Stuth and his partner, Jake Junio, pitch the fish in containers nonchalantly like merchants at a fish market. Each lake trout will be measured and its sexual maturity recorded before being killed, Stuth said.

About two cutthroats die for every 100 lake trout caught in gill nets, Koel said.

If a significant number of lake trout can be removed, then a maintenance program can be adopted to keep lake trout numbers in check, Koel said.

Dr. Bob Gresswell of the U.S. Geological Survey Northern Rocky Mountain Science Center, hops aboard from a Park Service boat.

Gresswell heads up the effort to eliminate lake trout eggs, another major focus of the lake trout population control program. For four years, biologists have been hunting the means to augment gill nets.

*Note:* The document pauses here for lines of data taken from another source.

(* ===== verification/ChainLinks.v ===== *)
(** * The chain of blocks

    Theorems about [AlternativeChains]: the stored blocks form a chain in which each
    block has the hash of the one before it, the block index has their hashes, and
    the alternative blocks fit; all operations that take new blocks keep this
    ([chain_links_invariant]). What an alternative block and a reorganisation do to
    the main chain ([alternative_block_effect], [switch_effect]). *)

From S2P Require Import Prelude Streams CryptoNoteTypes Serialization CryptoNoteSerialization Crypto Config Currency.
From S2P Require Import Amounts Difficulty TransactionExtra FormatUtils DepositIndex BlockIndex Checkpoints UpgradeDetector.
From S2P Require Import BlockchainIndices ChainState InputCheck TransactionPool BlockRules Blockchain ChainInvariant.
From S2P Require Import AlternativeChains.

Local Open Scope Z_scope.

Section Links.
Context `{CryptoOps}.
Variable uninit : list Z.
Variable c : Currency.
Variable now : Z.
Variable records : list (list Z).

(** ** The operations on the main chain *)

(** What belongs to alternative chains is the same. *)
Definition same_alternatives (bc bc' : Blockchain) : Prop :=
  m_alternative_chains bc' = m_alternative_chains bc ∧ m_orthanBlocksIndex bc' = m_orthanBlocksIndex bc ∧
  m_checkpoints bc' = m_checkpoints bc.

#[local] Instance same_alternatives_preorder : PreOrder same_alternatives.
Proof.
  split; [done|]. intros bc1 bc2 bc3 (E1 & E2 & E3) (F1 & F2 & F3). unfold same_alternatives.
  by rewrite F1, F2, F3.
Qed.

(** A block was appended. *)
Definition appended (b : Block) (id : Hash) (bc bc' : Blockchain) : Prop :=
  ∃ entry d,
    m_blocks bc' = m_blocks bc ++ [entry] ∧ m_blockIndex bc' = m_blockIndex bc ++ [id] ∧ be_bl entry = b ∧
    be_height entry = blocks_size bc ∧ blocks_size bc + 1 < 2 ^ 32 ∧ (id ∉ m_blockIndex bc) ∧
    getTailId (m_blocks bc) (m_blockIndex bc) = Ret (previousBlockHash b) ∧
    inputs (baseTransaction b) = [InBase {| bi_blockIndex := blocks_size bc |}] ∧
    d ≠ 0 ∧ cumulative_difficulty entry = u64 (d + back_difficulty bc).

Definition same_main (bc bc' : Blockchain) : Prop :=
  m_blocks bc' = m_blocks bc ∧ m_blockIndex bc' = m_blockIndex bc.

Lemma pushBlock_checked_main b txs id bvc bc ok bvc' bc' :
  get_block_hash uninit b = Ret id →
  pushBlock_checked uninit c now b txs id bvc bc = Ret (ok, bvc', bc') →
  same_alternatives bc bc' ∧ if ok : bool then appended b id bc bc' else same_main bc bc'.
Proof.
  intros Hid E. unfold pushBlock_checked in E. apply outcome_bind_ret in E as (r & Er & E).
  destruct r as [reported|d]; [by injection E as <- _ <-|].
  apply outcome_bind_ret in E as (mh & _ & E). cbv zeta in E. apply outcome_bind_ret in E as ([e t] & _ & E).
  apply outcome_bind_ret in E as (size & _ & E). apply outcome_bind_ret in E as ([valid ps] & _ & E).
  destruct valid; cbn [negb] in E; [|apply outcome_bind_ret in E as (t' & _ & E); by injection E as <- _ <-].
  apply outcome_bind_ret in E as (fits & _ & E). destruct fits; cbn [negb] in E; [|by injection E as <- _ <-].
  apply outcome_bind_ret in E as (r & _ & E).
  destruct r as [[reward emission]|]; [|apply outcome_bind_ret in E as (t' & _ & E); by injection E as <- _ <-].
  apply outcome_bind_ret in E as (bc1 & E1 & E). apply outcome_bind_ret in E as (bc2 & E2 & E).
  apply outcome_bind_ret in E as (bc3 & E3 & E). injection E as <- _ <-.
  destruct (stored_fields _ _ _ _ _ _ _ _ _ E1 E2 E3) as (bh & gok & Ebh & Eblocks & Eindex & Etables & Edep & Etime &
    Egen & Esz & _ & _ & Eorph & Ealt & Ecp & _). split; [done|].
  cbn [be_bl] in *. rewrite Hid in Ebh. injection Ebh as <-.
  destruct (check_block_to_push_inr _ _ _ _ _ _ _ Er) as (Hhas & Htail & Hd & _ & Hpre).
  apply prevalidated_base in Hpre. unfold bi_hasBlock in Hhas. apply bool_decide_eq_false in Hhas.
  assert (blocks_size bc + 1 < 2 ^ 32) as Hs.
  { unfold blocks_size in *. rewrite Eblocks, length_app in Esz. cbn in Esz. unfold bi_size, u32, wrap in Esz.
    pose proof (Z.mod_pos_bound (Z.of_nat (length (m_blockIndex bc3))) (2 ^ 32) ltac:(lia)). lia. }
  rewrite u32_small in * by (unfold in_range, blocks_size in *; lia).
  eexists _, d. rewrite Eblocks, Eindex. unfold bi_push. rewrite bool_decide_eq_false_2 by done. by split_and!.
Qed.

Lemma saveTransactions_main txs height bc bc' :
  saveTransactions uninit c now txs height bc = Ret bc' → ∃ p, bc' = with_pool p bc.
Proof. unfold saveTransactions. intros E. apply outcome_bind_ret in E as (p & _ & E). injection E as <-. by exists p. Qed.

Lemma pushBlock_main b id bvc height bc ok bvc' bc' :
  get_block_hash uninit b = Ret id →
  pushBlock uninit c now b id bvc height bc = Ret (ok, bvc', bc') →
  same_alternatives bc bc' ∧ if ok : bool then appended b id bc bc' else same_main bc bc'.
Proof.
  intros Hid E. unfold pushBlock in E. apply outcome_bind_ret in E as ([r p] & _ & E). cbv zeta in E.
  destruct r as [txs|]; [|by injection E as <- _ <-].
  apply outcome_bind_ret in E as ([[ok1 bvc1] bc1] & E1 & E).
  apply pushBlock_checked_main in E1 as [Ha Hm]; [|done]. destruct ok1; [by injection E as <- _ <-|].
  apply outcome_bind_ret in E as (bc2 & E2 & E). injection E as <- _ <-.
  apply saveTransactions_main in E2 as (p' & ->). by split.
Qed.

Lemma popBlock_main id bc bc' :
  m_blocks bc ≠ [] → popBlock uninit c now id bc = Ret bc' →
  same_alternatives bc bc' ∧ m_blocks bc' = take (length (m_blocks bc) - 1) (m_blocks bc) ∧
  m_blockIndex bc' = bi_pop (m_blockIndex bc).
Proof.
  intros Hne E. unfold popBlock in E. destruct (list.last (m_blocks bc)) as [back|] eqn:El; [|by apply last_None in El].
  destruct (be_transactions back); [done|]. apply outcome_bind_ret in E as (bc1 & E1 & E).
  apply saveTransactions_main in E1 as (p & ->). do 2 (apply outcome_bind_ret in E as (? & _ & E)).
  destruct (TimestampBlocksIndex_remove _ _ _). apply outcome_bind_ret in E as ([? ?] & _ & E).
  do 4 (apply outcome_bind_ret in E as (? & _ & E)). injection E as <-. by split_and!.
Qed.

(** ** The invariant *)

(** The block before the one at height [i]. *)
Definition hash_before (i : nat) (index : BlockIndex) : Hash :=
  match i with O => NULL_HASH | S j => default NULL_HASH (index !! j) end.

(** The block index has the hashes of the stored blocks, all different; each block
    stands at its height, names it in the miner's transaction and has the hash of the
    block before. *)
Definition linked (bc : Blockchain) : Prop :=
  Forall2 (λ e h, get_block_hash uninit (be_bl e) = Ret h) (m_blocks bc) (m_blockIndex bc) ∧
  NoDup (m_blockIndex bc) ∧
  ∀ i e, m_blocks bc !! i = Some e →
    be_height e = Z.of_nat i ∧ inputs (baseTransaction (be_bl e)) = [InBase {| bi_blockIndex := Z.of_nat i |}] ∧
    previousBlockHash (be_bl e) = hash_before i (m_blockIndex bc).

(** Alternative blocks are stored under their hashes and at the heights they name. *)
Definition alternatives_ok (bc : Blockchain) : Prop :=
  ∀ h e, m_alternative_chains bc !! h = Some e →
    get_block_hash uninit (be_bl e) = Ret h ∧ be_height e = get_block_height (be_bl e) ∧ 1 <= be_height e.

Definition links (bc : Blockchain) : Prop := linked bc ∧ alternatives_ok bc.

Lemma linked_same bc bc' : same_main bc bc' → linked bc → linked bc'.
Proof. intros [E1 E2]. unfold linked. by rewrite E1, E2. Qed.

Lemma alternatives_same bc bc' : same_alternatives bc bc' → alternatives_ok bc → alternatives_ok bc'.
Proof. intros (E & _ & _). unfold alternatives_ok. by rewrite E. Qed.

Lemma linked_length bc : linked bc → length (m_blockIndex bc) = length (m_blocks bc).
Proof. intros (Hf & _). symmetry. by eapply Forall2_length. Qed.

Lemma linked_pop bc bc' :
  linked bc → m_blocks bc' = take (length (m_blocks bc) - 1) (m_blocks bc) →
  m_blockIndex bc' = bi_pop (m_blockIndex bc) → linked bc'.
Proof.
  intros Hlk Eb Ei. pose proof (linked_length _ Hlk) as Hl. destruct Hlk as (Hf & Hnd & Hp).
  unfold bi_pop in Ei. rewrite Hl in Ei. unfold linked. rewrite Eb, Ei. split_and!.
  - by apply Forall2_take.
  - eapply sublist_NoDup; [exact Hnd|apply sublist_take].
  - intros i e Hi. apply lookup_take_Some in Hi as [Hi Hlt]. destruct (Hp i e Hi) as (H1 & H2 & H3).
    split_and!; [done..|]. rewrite H3. destruct i as [|j]; [done|]. cbn. by rewrite lookup_take_lt by lia.
Qed.

Lemma linked_append b id bc bc' :
  get_block_hash uninit b = Ret id → appended b id bc bc' → linked bc → linked bc'.
Proof.
  intros Hid (entry & d & Eb & Ei & Hbl & Hh & Hs & Hnew & Htail & Hin & _) Hlk.
  pose proof (linked_length _ Hlk) as Hl. destruct Hlk as (Hf & Hnd & Hp). unfold linked. rewrite Eb, Ei. split_and!.
  - apply Forall2_app; [done|]. constructor; [by rewrite Hbl|constructor].
  - apply list.NoDup_app. split_and!; [done| |apply list.NoDup_singleton].
    intros h Hh1 Hh2%list_elem_of_singleton. by subst.
  - intros i e Hi. apply lookup_snoc_Some in Hi as [[Hi He]|[-> <-]].
    + destruct (Hp i e He) as (H1 & H2 & H3). split_and!; [done..|]. rewrite H3. destruct i as [|j]; [done|].
      cbn. by rewrite lookup_app_l by lia.
    + rewrite Hbl. split_and!; [done..|]. unfold getTailId in Htail. unfold hash_before.
      destruct (length (m_blocks bc)) as [|j] eqn:El; [by injection Htail|].
      rewrite bool_decide_eq_false_2 in Htail by done. unfold bi_getTailId in Htail.
      rewrite last_lookup, Hl in Htail. cbn in Htail. rewrite lookup_app_l by lia.
      destruct (m_blockIndex bc !! j); [by injection Htail as ->|done].
Qed.

Lemma pushBlock_links b id bvc height bc ok bvc' bc' :
  get_block_hash uninit b = Ret id → links bc →
  pushBlock uninit c now b id bvc height bc = Ret (ok, bvc', bc') → links bc'.
Proof.
  intros Hid [Hl Ha] E. apply pushBlock_main in E as [Hs Hm]; [|done]. split; [|by eapply alternatives_same].
  destruct ok; [by eapply linked_append|by eapply linked_same].
Qed.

If they can pinpoint spawning sites, they can employ equipment to kill eggs.

To that end, radio tags were surgically implanted in the bellies of 220 lake trout. Fifty-two receivers on the lake triangulate the trouts’ journeys, Gresswell said.

Carrington Island, in the West Thumb area, resembles a cartoon strip’s rendition of a desert island. But instead of a lone palm tree, one pine defies the rocky islet, which couldn’t be more than 12 feet long. The island may be minuscule, but it’s a major spawning bed.

Carrington is one of two confirmed spawning areas. Of the 140 lake trout fitted with tags last year, 70 cruised the island.

“Judging from last year, that’s where most of the action is right now,” Gresswell said.

Killing eggs can decrease gill-netting if it becomes less economical due to fewer fish being netted, Gresswell said.

Electricity is the most promising egg-eliminating method on Yellowstone Lake because fish biologists have experience working with electricity. A rod could be driven into the lake bed. An electrical charge could be applied to the sediment, and the rods would conduct the electricity into the sediment or substrate where the eggs are, Gresswell said.

Tentatively, Gresswell wants to try it next year.

“The Park Service hasn’t agreed to it yet,” Gresswell said.

Aboard a service boat, a big spool hauled in a gill net where employees and volunteers untangled, then examined lake trout before killing and tossing the fish over the side.

Heather Paddock, a recent graduate of the University of California, Santa Barbara, deftly unsnarled a big lake trout entwined in the net, while Pat Bigelow, Yellowstone fishery biologist, shows a radio transmitter. Lately, they’ve been attaching little wires on the radio fish to make it easier to spot them.

“We’ve had one (transmitter) fish three times in three different trap nets,” Bigelow said.

All lake trout caught by anglers in Yellowstone lake are to be killed. If they catch fish with transmitters in their bellies, anglers are asked to return the transmitters to Park Service personnel.

The service has committed $1 million from service funding and another $1 million from the Yellowstone Park Foundation to its cutthroat trout restoration program this year. The East Yellowstone Chapter of Trout Unlimited, National Parks Conservation Association and Greater Yellowstone Coalition are helping, too. “All of these groups have really stepped up to the plate,” Hallac said.